Ventricular arrhythmia is the main cause of sudden cardiac death. Intracardiac strain, myocardial and extracellular matrix remodelling, and subsequent myocardial fibrosis are involved in arrhythmia pathogenesis. The present study investigates the relationship between cardiac fibrosis [procollagen type I aminoterminal peptide (PINP), procollagen type III aminoterminal peptide (PIIINP), TIMP1, membrane metalloproteinase I], pressure overload [brain natriuretic peptide (BNP)] inflammation [high sensitivity (hs)-C-reactive protein] serum markers, and the incidence of ventricular tachycardia (VT) in implantable cardioverter-defibrillators (ICD) recipients.
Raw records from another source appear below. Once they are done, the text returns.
Lemma check_from_pairs (l : list RoutineStep) :
  forall pre,
    check_from kg (List.length pre) l
    = map (issue_at (pre ++ l))
        (filter (out_of_order kg (pre ++ l))
           (flat_map
              (fun i => map (pair i)
                          (seq (S i) (List.length (pre ++ l) - S i)))
              (seq (List.length pre) (List.length l)))).
Proof.
  induction l as [|step rest IH]; intros pre; [reflexivity|].
  cbn [check_from List.length seq flat_map].
  rewrite filter_app, map_app. f_equal.
  - assert (Hi : step_at (pre ++ step :: rest) (List.length pre) = step).
    { unfold step_at. now rewrite nth_middle. }
    rewrite <- Hi at 1. rewrite Nat.add_1_r.
    rewrite check_later_pairs.
    + rewrite length_app. cbn [List.length].
      replace (List.length pre + S (List.length rest)
               - S (List.length pre))%nat
        with (List.length rest) by lia.
      reflexivity.
    + intros k Hk. unfold step_at.
      rewrite app_nth2 by lia.
      replace (S (List.length pre) + k - List.length pre)%nat
        with (S k) by lia.
      reflexivity.
  - specialize (IH (pre ++ [step])%list).
    rewrite <- app_assoc in IH. cbn [app] in IH.
    rewrite length_app in IH. cbn [List.length] in IH.
    rewrite Nat.add_1_r in IH. exact IH.
Qed.

Lemma check_later_sorted (i : nat) (step : RoutineStep)
    (rest : list RoutineStep) :
  Forall (fun s => _get_step_order kg step <= _get_step_order kg s) rest ->
  forall j, check_later kg i step j rest = [].
Proof.
  induction 1 as [|later rest Hle _ IH]; intros j; [reflexivity|].
  cbn [check_later]. rewrite IH.
  destruct (Z.gtb_spec (_get_step_order kg step) (_get_step_order kg later));
    [lia|reflexivity].
Qed.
Serum markers were collected in 121 patients implanted for spontaneous sustained VT and a prior history of myocardial infarction. VT incidence was obtained during ICD interrogation. Over a 1 year period, 38 patients (31%) experienced at least 1 VT. In a multivariate analysis, a left ventricular ejection fraction <0.35 (OR = 2.19, 95%CI 1.00-4.79, P = 0.049), an increased serum BNP (OR = 3.75, 95%CI 1.46-9.67, P = 0.014), an increased hs-C-reactive protein (OR = 3.2, 95%CI 1.26-8.10, P = 0.006), an increased PINP (OR = 3.71, 95%CI 1.40-9.88, P = 0.009), and a decreased PIIINP (OR = 0.21, 95%CI 0.08-0.59, P = 0.003) were associated with a higher VT incidence. In coronary artery disease patients: (1) BNP is not only a marker of left ventricular dysfunction, but also a marker of VT; (2) combined 'high PINP and low PIIINP' is a strong VT marker; and 3) inflammatory process is involved in VT pathogenesis.